No tears for democracy

In my last piece here, I wrote that there was only one question which we need to answer: Does the government command a parliamentary majority? Since then, there have been nine hours of talk in Parliament but not one member addressed this question. As...

In my last piece here, I wrote that there was only one question which we need to answer: Does the government command a parliamentary majority?

… our Prime Minister, seeing that he does not have the required strength in Parliament, has run to the comfort zone of his party instead...- Helena Dalli

Since then, there have been nine hours of talk in Parliament but not one member addressed this question. As predicted, we listened to long-winded speeches full of cant about this government’s work. Nothing to do with the question being put.

Anyhow, when we came to the vote, the answer was given: the government lost its majority in Parliament.

Since then there have been countless talk shows on radio and television with the Nationalist side skirting around the most important aforementioned fact staring us all in the face. Instead of dealing with this truth, Nationalist speakers switch the debate from the real issue – the government lacking a majority in Parliament – to the Labour Party. Even though it is this majority deficit that could take us to an early election and not what Labour says or does.

The Prime Minister has undergone and is still undergoing attacks from his own side. But it is to the opposition that some Nationalist MPs and the Prime Minister turn: why the motion of no confidence?

Now that the first question has been answered, there is another one awaiting a reply: What has the election/re-election of the Nationalist Party leader got to do with the fact that the Prime Minister lost his majority in Parliament? What is his confirmation as party leader going to prove or change?

If this, up to now, one-man contest were to give Lawrence Gonzi a majority in Parliament, then he would be justified in going for it. But, even though he will get a crushing majority of votes, it will not change one iota of the result he got in Parliament.

The Prime Minister’s first duty is to be accountable to the people and, therefore, the people’s representatives in Parliament and then to the party.

Had Dr Gonzi been serious about this business, he would have asked for a vote of confidence in Parliament like he did after Franco Debono abstained on the motion of censure against Minister Austin Gatt.

What we witnessed this time was the use of the levers of Parliament to make sure that the government holds on to power even though not supported by the will of the majority of the members of Parliament.

So the Prime Minister is advised and at the end of the PN’s general council meeting comes out with a mise-en-scène reminiscent of The Cabinet of Dr Caligari (the setting, not the characters, lest I be accused of implying derangement). Dr Gonzi seeks re-election as party leader.

The incumbent will be “competing” against himself; no one in his or her right mind would challenge Dr Gonzi. Therefore, submitting the party leadership to a secret ballot will help the PN win some more time. It is a ploy to get the foregone overwhelming support from the party councillors, nothing to do with the situation in Parliament and in the rest of the country. Thus, going to the party instead of going to Parliament, tears another veil of deceit, leaving the Prime Minister and his cronies naked for all to see. But what are we to expect from omnipotent moral busybodies – as C.S. Lewis put it in his essay The Humanitarian Theory of Punishment – who believe that this country belongs to them and will do anything to keep things that way.

Lewis wrote about government power in the context of the administration of justice but the concept may be applied to a situation whereby the government acts in a way where we are told that it is for our own good. What’s more, the actions of those wielding political power are even sanctioned by their conscience.
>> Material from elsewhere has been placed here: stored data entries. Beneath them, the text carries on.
Lemma empty_batch_run_witness :
  sentience_core rt_empty = true
  /\ core_process_step "reflect" (world rt_empty) = (Ok empty_batch, world rt_empty)
  /\ res_tokens empty_batch = []
  /\ Forall edge_complete (res_edges empty_batch)
  /\ process_sentience_dsl "reflect" rt_empty
     = (Ok {| r_token_id := res_token_id empty_batch;
              r_embedding := embedding_or_none (res_embedding empty_batch);
              r_metrics := Some (_convert_refnet_metrics neutral_metrics);
              r_tokens := [];
              r_edges := res_edges empty_batch;
              r_srai_tokens := [];
              r_srai_edges := [] |},
        after_call (ProcessStep "reflect") (world rt_empty) rt_empty).
Proof.
  assert (H4 : Forall edge_complete (res_edges empty_batch)).
  { repeat constructor; eexists; reflexivity. }
  repeat (split; [first [reflexivity | assumption]|]).
  exact (empty_batch_run "reflect" rt_empty empty_batch (world rt_empty)
           eq_refl eq_refl eq_refl H4).
Defined.

Lemma rejected_batch_run_witness :
  sentience_core rt_poor = true
  /\ core_process_step "reflect" (world rt_poor) = (Ok batch, world rt_poor)
  /\ fst (_convert_to_srai_tokens (res_tokens batch)
            (after_call (ProcessStep "reflect") (world rt_poor) rt_poor))
     = Ok [a_token; b_token]
  /\ [a_token; b_token] <> []
  /\ fst (_convert_to_srai_edges (res_edges batch) rt_poor)
     = Ok [Demo.edge "a" "b"; Demo.edge "a" "z"]
  /\ cortex_get_stm_window (world rt_poor) = (Ok 0%nat, world rt_poor)
  /\ Forall embedding_returns [a_token; b_token]
  /\ refnet_evaluate_stm_window 0%nat (map embedding_of [a_token; b_token]) (world rt_poor)
     = (Ok poor_verdict, world rt_poor)
  /\ float_ge (quality poor_verdict) 0.6 = false
  /\ exists rt',
       process_sentience_dsl "reflect" rt_poor
       = (Ok {| r_token_id := res_token_id batch;
                r_embedding := embedding_or_none (res_embedding batch);
                r_metrics := Some (_convert_refnet_metrics poor_verdict);
                r_tokens := res_tokens batch;
                r_edges := res_edges batch;
                r_srai_tokens := [];
                r_srai_edges := [] |}, rt')
       /\ world rt' = world rt_poor
       /\ calls rt' = calls rt_poor
                      ++ [ProcessStep "reflect"; GetStmWindow;
                          EvaluateStmWindow (map embedding_of [a_token; b_token])]
       /\ log rt' = log rt_poor ++ map blocked_record [a_token; b_token].
Proof.
  assert (H3 : fst (_convert_to_srai_tokens (res_tokens batch)
                      (after_call (ProcessStep "reflect") (world rt_poor) rt_poor))
               = Ok [a_token; b_token]).
  { vm_compute. reflexivity. }
  assert (H4 : [a_token; b_token] <> []) by discriminate.
  assert (H5 : fst (_convert_to_srai_edges (res_edges batch) rt_poor)
               = Ok [Demo.edge "a" "b"; Demo.edge "a" "z"]).
  { vm_compute. reflexivity. }
  assert (H7 : Forall embedding_returns [a_token; b_token]).
  { repeat (constructor; [vm_compute; reflexivity|]). constructor. }
  repeat (split; [first [assumption | reflexivity]|]).
  exact (rejected_batch_run "reflect" rt_poor batch (world rt_poor) [a_token; b_token]
           [Demo.edge "a" "b"; Demo.edge "a" "z"] 0%nat (world rt_poor) poor_verdict
           (world rt_poor) eq_refl eq_refl H3 H4 H5 eq_refl H7 eq_refl eq_refl).
Defined.

Lemma accepted_batch_run_witness :
  sentience_core rt_good = true
  /\ core_process_step "reflect" (world rt_good) = (Ok batch, world rt_good)
  /\ fst (_convert_to_srai_tokens (res_tokens batch)
            (after_call (ProcessStep "reflect") (world rt_good) rt_good))
     = Ok [a_token; b_token]
  /\ [a_token; b_token] <> []
  /\ fst (_convert_to_srai_edges (res_edges batch) rt_good)
     = Ok [Demo.edge "a" "b"; Demo.edge "a" "z"]
  /\ cortex_get_stm_window (world rt_good) = (Ok 0%nat, world rt_good)
  /\ Forall embedding_returns [a_token; b_token]
  /\ refnet_evaluate_stm_window 0%nat (map embedding_of [a_token; b_token]) (world rt_good)
     = (Ok good_verdict, world rt_good)
  /\ float_ge (quality good_verdict) 0.6 = true
  /\ Forall (fun t => forall w, exists id w',
               cortex_commit_token t (embedding_of t) w = (Ok id, w')) [a_token; b_token]
  /\ Forall (fun e => forall w, exists w', cortex_add_relation e w = (Ok tt, w'))
            (List.filter (endpoints_approved [a_token; b_token])
               [Demo.edge "a" "b"; Demo.edge "a" "z"])
  /\ exists rt',
       process_sentience_dsl "reflect" rt_good
       = (Ok {| r_token_id := res_token_id batch;
                r_embedding := embedding_or_none (res_embedding batch);
                r_metrics := Some (_convert_refnet_metrics good_verdict);
                r_tokens := res_tokens batch;
                r_edges := res_edges batch;
                r_srai_tokens := [a_token; b_token];
                r_srai_edges := List.filter (endpoints_approved [a_token; b_token])
                                  [Demo.edge "a" "b"; Demo.edge "a" "z"] |}, rt')
       /\ calls rt'
          = calls rt_good
            ++ [ProcessStep "reflect"; GetStmWindow;
                EvaluateStmWindow (map embedding_of [a_token; b_token])]
            ++ map (fun t => CommitToken t (embedding_of t)) [a_token; b_token]
            ++ map AddRelation (List.filter (endpoints_approved [a_token; b_token])
                                  [Demo.edge "a" "b"; Demo.edge "a" "z"])
       /\ log rt' = log rt_good.
Proof.
  assert (H3 : fst (_convert_to_srai_tokens (res_tokens batch)
                      (after_call (ProcessStep "reflect") (world rt_good) rt_good))
               = Ok [a_token; b_token]).
  { vm_compute. reflexivity. }
  assert (H4 : [a_token; b_token] <> []) by discriminate.
  assert (H5 : fst (_convert_to_srai_edges (res_edges batch) rt_good)
               = Ok [Demo.edge "a" "b"; Demo.edge "a" "z"]).
  { vm_compute. reflexivity. }
  assert (H9 : Forall (fun t => forall w, exists id w',
                 cortex_commit_token t (embedding_of t) w = (Ok id, w'))
                 [a_token; b_token]).
  { repeat constructor; intros w; do 2 eexists; reflexivity. }
  assert (H10 : Forall (fun e => forall w, exists w',
                  cortex_add_relation e w = (Ok tt, w'))
                  (List.filter (endpoints_approved [a_token; b_token])
                     [Demo.edge "a" "b"; Demo.edge "a" "z"])).
  { change (List.filter (endpoints_approved [a_token; b_token])
              [Demo.edge "a" "b"; Demo.edge "a" "z"])
      with [Demo.edge "a" "b"].
    repeat constructor; intros w; eexists; reflexivity. }
  assert (H7 : Forall embedding_returns [a_token; b_token]).
  { repeat (constructor; [vm_compute; reflexivity|]). constructor. }
  repeat (split; [first [assumption | reflexivity]|]).
  exact (accepted_batch_run "reflect" rt_good batch (world rt_good) [a_token; b_token]
           [Demo.edge "a" "b"; Demo.edge "a" "z"] 0%nat (world rt_good) good_verdict
           (world rt_good) eq_refl eq_refl H3 H4 H5 eq_refl H7 eq_refl eq_refl H9 H10).
Defined.

(** The edge to "z", a token that is not in the batch, is not added. *)
Example accepted_run_stores_batch :
  let w := world (snd (process_sentience_dsl "reflect" rt_good)) in
  stored w = ["a"; "b"] /\ related w = [Demo.edge "a" "b"].
Proof. vm_compute. split; reflexivity. Qed.

Lemma think_without_core_witness :
  sentience_core (runtime agent_coreless) = false
  /\ exists a',
       think "reflect" agent_coreless
       = (Raise (RuntimeError "Sentience Core not available"), a')
       /\ step_count a' = step_count agent_coreless + 1
       /\ world (runtime a') = world (runtime agent_coreless)
       /\ calls (runtime a') = calls (runtime agent_coreless)
       /\ token_cache (runtime a') = token_cache (runtime agent_coreless)
       /\ log (runtime a')
          = log (runtime agent_coreless)
            ++ [(INFO, "Executing thinking step "
                       +:+ pretty (step_count agent_coreless + 1))].
Proof.
  split; [reflexivity|].
  exact (think_without_core "reflect" agent_coreless eq_refl).
Defined.

Lemma reflect_on_input_hands_its_code_to_the_core_witness :
  sentience_core (runtime agent_good) = true
  /\ ((forall other,
         reflect_on_input_dsl_code other = reflect_on_input_dsl_code "hello" ->
         other = "hello")
      /\ step_count (snd (reflect_on_input "hello" agent_good)) = step_count agent_good + 1
      /\ exists later,
           calls (runtime (snd (reflect_on_input "hello" agent_good)))
           = calls (runtime agent_good)
             ++ ProcessStep (reflect_on_input_dsl_code "hello") :: later).
Proof.
  split; [reflexivity|].
  exact (reflect_on_input_hands_its_code_to_the_core "hello" agent_good eq_refl).
Defined.

End MoreRuns.

Section MoreRunsDemo.
Import Demo.

Lemma cache_holds_batch_whatever_follows_witness :
  sentience_core rt0 = true
  /\ core_process_step "reflect" (world rt0) = (Ok step_result, world0)
  /\ Forall token_complete (res_tokens step_result)
  /\ exists toks,
       Forall2 (fun py t =>
            tok_id py = Some (token_id t) /\ tok_fields py = Some (ast t)
            /\ exists k, tok_type py = Some k
                         /\ token_type t = default PERCEPT (type_mapping !! k))
          (res_tokens step_result) toks
       /\ token_cache (snd (process_sentience_dsl "reflect" rt0))
          = cache_after toks (token_cache rt0).
Proof.
  assert (H3 : Forall token_complete (res_tokens step_result)).
  { repeat constructor; eexists; reflexivity. }
  split; [reflexivity|]. split; [reflexivity|]. split; [exact H3|].
  exact (cache_holds_batch_whatever_follows "reflect" rt0 step_result world0
           eq_refl eq_refl H3).
Defined.

(** The run raises at the commit of "bad", and both tokens are cached. *)
Example cache_after_failed_run :
  let run := process_sentience_dsl "reflect" rt0 in
  fst run = Raise (Exception "CommitError")
  /\ token_cache (snd run) !! "bad" = Some (token "bad")
  /\ token_cache (snd run) !! "good" = Some (token "good").
Proof. vm_compute. repeat split; reflexivity. Qed.

End MoreRunsDemo.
It is thus for our own good that the Prime Minister is underplaying the fact that he does not command a majority in Parliament. It is for our own good that Dr Gonzi has gone off to seek the support of his party instead of addressing the real problem. This, from the same people who used to tell us that personal agendas can be detrimental to liberty.

No tears for democracy this time.

They used to tell us that a democracy is all about the strength to govern. But our Prime Minister, seeing that he does not have the required strength in Parliament, has run to the comfort zone of his party instead, where he is sure to get all the adulation and support he wants. That won’t change the national situation; damage to state and society will continue.

Dr Gonzi has gone to the party for a delusional game of smoke and mirrors, a diversion to keep people and the media occupied while time passes. This will give the Nationalist government and party ample breathing space in which to continue putting their power of incumbency to good party use.

Dr Dalli is shadow minister for the public service and gender equality.